Dataset content
(** * data_processing.py: cold-start-free split and balanced labeler

    A shallow embedding of [train_test_no_coldstart] and
    [get_labels_no_coldstart] from
    personalized-fashion-recommendations/data_processing.py, and the
    properties of the two functions.

    A pandas DataFrame is a list of rows, each carrying its index label;
    [iloc] slicing follows Python's slice rules (negative bounds count
    from the end, bounds are clipped to the length).  Python sets are
    [gset]s, the dict built by [groupby(...).agg(set).to_dict()] is a
    [gmap]; the order in which a set is listed is a parameter, since
    Python fixes it only within one process.  Exceptions are values of
    [result]; numpy's random generator is an explicit state threaded
    through the labeler. *)

From stdpp Require Import base numbers option strings list sorting sets gmap.

Local Open Scope Z_scope.

(** ** Exceptions *)

Inductive exn := ValueError | KeyError | IndexError.

Inductive result (T : Type) :=
  | Ok (x : T)
  | Raise (e : exn).
Arguments Ok {T} x.
Arguments Raise {T} e.

(** ** Python slicing *)

(** [slice.indices] for one bound of a slice with step 1 over a sequence
    of [len] items. *)
Definition clip (len i : Z) : Z :=
  if decide (i < 0) then Z.max 0 (i + len) else Z.min i len.

(** [df.iloc[start:stop]] *)
Definition iloc {X : Type} (df : list X) (start stop : Z) : list X :=
  let len := Z.of_nat (length df) in
  let a := clip len start in
  let b := clip len stop in
  take (Z.to_nat (b - a)) (drop (Z.to_nat a) df).

(** [df.iloc[start:]] *)
Definition iloc_from {X : Type} (df : list X) (start : Z) : list X :=
  drop (Z.to_nat (clip (Z.of_nat (length df)) start)) df.

(** ** Random source *)

(** numpy's generator, as the labeler uses it.  [rs_seed] builds a generator
    from a seed ([np.random.seed], [RandomState(seed)]) and rejects seeds
    numpy does not accept; [rs_randint g k] draws an index below [k];
    [rs_permutation g k] draws a permutation of [range(k)]. *)
Class RandomSource (RS : Type) := {
  rs_seed : Z → option RS;
  rs_randint : RS → nat → nat * RS;
  rs_permutation : RS → nat → list nat * RS;
  rs_randint_lt g k : (0 < k)%nat → ((rs_randint g k).1 < k)%nat;
  rs_permutation_perm g k : (rs_permutation g k).1 ≡ₚ seq 0 k
}.

(** Computations that read and advance the global generator and may
    raise. *)
Definition M (RS T : Type) : Type := RS → result T * RS.

Definition ret {RS T : Type} (x : T) : M RS T := λ g, (Ok x, g).

Definition raise {RS T : Type} (e : exn) : M RS T := λ g, (Raise e, g).

Definition bind {RS T U : Type} (m : M RS T) (k : T → M RS U) : M RS U :=
  λ g, match m g with
       | (Ok x, g') => k x g'
       | (Raise e, g') => (Raise e, g')
       end.

Notation "x <- m ;; k" := (bind m (λ x, k))
  (at level 100, m at next level, right associativity).

Section sampling.
Context {RS : Type} `{RandomSource RS}.

(** [np.random.seed(seed)] *)
Definition np_random_seed (seed : Z) : M RS unit :=
  λ g, match rs_seed seed with
       | Some g' => (Ok tt, g')
       | None => (Raise ValueError, g)
       end.

(** [np.random.choice(items)] on the global generator. *)
Definition np_random_choice {X : Type} (items : list X) : M RS X :=
  match items with
  | [] => raise ValueError
  | _ => λ g,
    let '(i, g') := rs_randint g (length items) in
    match items !! i with
    | Some x => (Ok x, g')
    | None => (Raise IndexError, g')
    end
  end.

(** The permutation [DataFrame.sample] draws: from a fresh generator when
    [random_state] is an int (the global one is left alone), from the
    global generator when it is [None]. *)
Definition sample_permutation (random_state : option Z) (k : nat) : M RS (list nat) :=
  λ g, match random_state with
       | Some seed =>
         match rs_seed seed with
         | Some g1 => (Ok (rs_permutation g1 k).1, g)
         | None => (Raise ValueError, g)
         end
       | None => let '(p, g') := rs_permutation g k in (Ok p, g')
       end.

(** A seed numpy accepts, or no seed at all. *)
Definition seed_accepted (random_state : option Z) : Prop :=
  match random_state with
  | Some seed => is_Some (rs_seed seed)
  | None => True
  end.

(** [df.take(locs)] *)
Definition take_rows {X : Type} (df : list X) (locs : list nat) : M RS (list X) :=
  match mapM (λ i, df !! i) locs with
  | Some rows => ret rows
  | None => raise IndexError
  end.

(** [df.sample(n=size, random_state=random_state)]: the rows at the first
    [size] entries of a random permutation of the positions. *)
Definition df_sample {X : Type} (df : list X) (size : nat) (random_state : option Z)
  : M RS (list X) :=
  if decide (size ≤ length df)%nat then
    p <- sample_permutation random_state (length df) ;;
    take_rows df (take size p)
  else raise ValueError.

End sampling.

(** ** Missing values and set order *)

(** [pd.isna] on an identifier: the value is missing (NaN, None). *)
Class IsNA (T : Type) := isna : T → bool.

(** The order in which Python lists a set ([list(s)]).  It is fixed within
    one process; for [str] elements it changes with the hash seed of the
    process. *)
Class SetOrder (T : Type) `{Countable T} := {
  set_to_list : gset T → list T;
  set_to_list_perm X : set_to_list X ≡ₚ elements X
}.

(** ** Tables *)

Section tables.
Context {C A : Type} `{Countable C, Countable A}.

(** A transaction row: its index label and the two identifier columns. *)
Record row := Row { index : Z; customer_id : C; article_id : A }.

(** A row of the labeled table. *)
Record labeled_row := LRow { l_customer_id : C; l_article_id : A; label : Z }.

(** A table read from disk has the default index 0, 1, ..., n-1. *)
Definition range_index (df : list row) : Prop :=
  index <$> df = seqZ 0 (Z.of_nat (length df)).

(** *** train_test_no_coldstart *)

Definition valid_customers (train : list row) : gset C :=
  list_to_set (customer_id <$> train).

Definition valid_articles (train : list row) : gset A :=
  list_to_set (article_id <$> train).

(** A row of the candidate pool is valid when both identifiers occur in
    train. *)
Definition is_valid (train : list row) (r : row) : Prop :=
  customer_id r ∈ valid_customers train ∧ article_id r ∈ valid_articles train.

Global Instance is_valid_dec train r : Decision (is_valid train r).
Proof. unfold is_valid. apply _. Defined.

Section splitter.
Variable transactions : list row.
Variable factor : Z.

Definition n : Z := Z.of_nat (length transactions).
Definition candidate_end : Z := n.

Definition train_at (candidate_start : Z) : list row :=
  iloc transactions (candidate_start - 5 * factor) candidate_start.

Definition candidate_test_at (candidate_start : Z) : list row :=
  iloc transactions candidate_start candidate_end.

Definition valid_test_at (candidate_start : Z) : list row :=
  filter (is_valid (train_at candidate_start)) (candidate_test_at candidate_start).

(** The while loop.  Besides the outcome it records the candidate starts
    whose window was built, in the order they were tried.  [None] means the
    fuel ran out. *)
Fixpoint search (fuel : nat) (candidate_start : Z)
  : option (list Z * result (list row * list row)) :=
  match fuel with
  | O => None
  | S fuel' =>
    if decide (candidate_start >= 5 * factor) then
      let train := train_at candidate_start in
      let valid_test := valid_test_at candidate_start in
      if decide (Z.of_nat (length valid_test) >= factor) then
        let test := iloc_from valid_test (- factor) in
        Some ([candidate_start], Ok (train, test))
      else
        match search fuel' (candidate_start - factor) with
        | Some (tried, out) => Some (candidate_start :: tried, out)
        | None => None
        end
    else Some ([], Raise ValueError)
  end.

Definition train_test_no_coldstart_trace
  : option (list Z * result (list row * list row)) :=
  search (S (length transactions)) (n - factor).

Definition train_test_no_coldstart : option (result (list row * list row)) :=
  snd <$> train_test_no_coldstart_trace.

End splitter.

(** *** train_test *)

(** [transactions[a:b]] on a DataFrame slices the rows by position. *)
Definition train_test (transactions : list row) (factor : Z)
  : list row * list row :=
  let train := iloc transactions (-5 * factor) (- factor) in
  let test := iloc_from transactions (- factor) in
  (train, test).

(** *** get_labels_no_coldstart *)

Section labeler.
Context {RS : Type} `{RandomSource RS}.
Context {na : IsNA C} {order : SetOrder A}.

(** [pos_df]: the two identifier columns with [label = 1]. *)
Definition positives (train_transactions : list row) : list labeled_row :=
  (λ r, LRow (customer_id r) (article_id r) 1) <$> train_transactions.

(** [pos_df.groupby('customer_id')['article_id'].agg(set).to_dict()]:
    [groupby] leaves out the rows whose key is missing. *)
Definition user_to_articles (pos_df : list labeled_row) : gmap C (gset A) :=
  foldr (λ r m,
           if isna (l_customer_id r) then m
           else <[l_customer_id r :=
                    {[l_article_id r]} ∪ default ∅ (m !! l_customer_id r)]> m)
        ∅ pos_df.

What the task asks
Starting with the line that holds "A pandas DataFrame" and ending with the line that holds "(** ** Python slicing *)", retype every line in the data above exactly, and nothing else.

Written answer
    A pandas DataFrame is a list of rows, each carrying its index label;
    [iloc] slicing follows Python's slice rules (negative bounds count
    from the end, bounds are clipped to the length).  Python sets are
    [gset]s, the dict built by [groupby(...).agg(set).to_dict()] is a
    [gmap]; the order in which a set is listed is a parameter, since
    Python fixes it only within one process.  Exceptions are values of
    [result]; numpy's random generator is an explicit state threaded
    through the labeler. *)

From stdpp Require Import base numbers option strings list sorting sets gmap.

Local Open Scope Z_scope.

(** ** Exceptions *)

Inductive exn := ValueError | KeyError | IndexError.

Inductive result (T : Type) :=
  | Ok (x : T)
  | Raise (e : exn).
Arguments Ok {T} x.
Arguments Raise {T} e.

(** ** Python slicing *)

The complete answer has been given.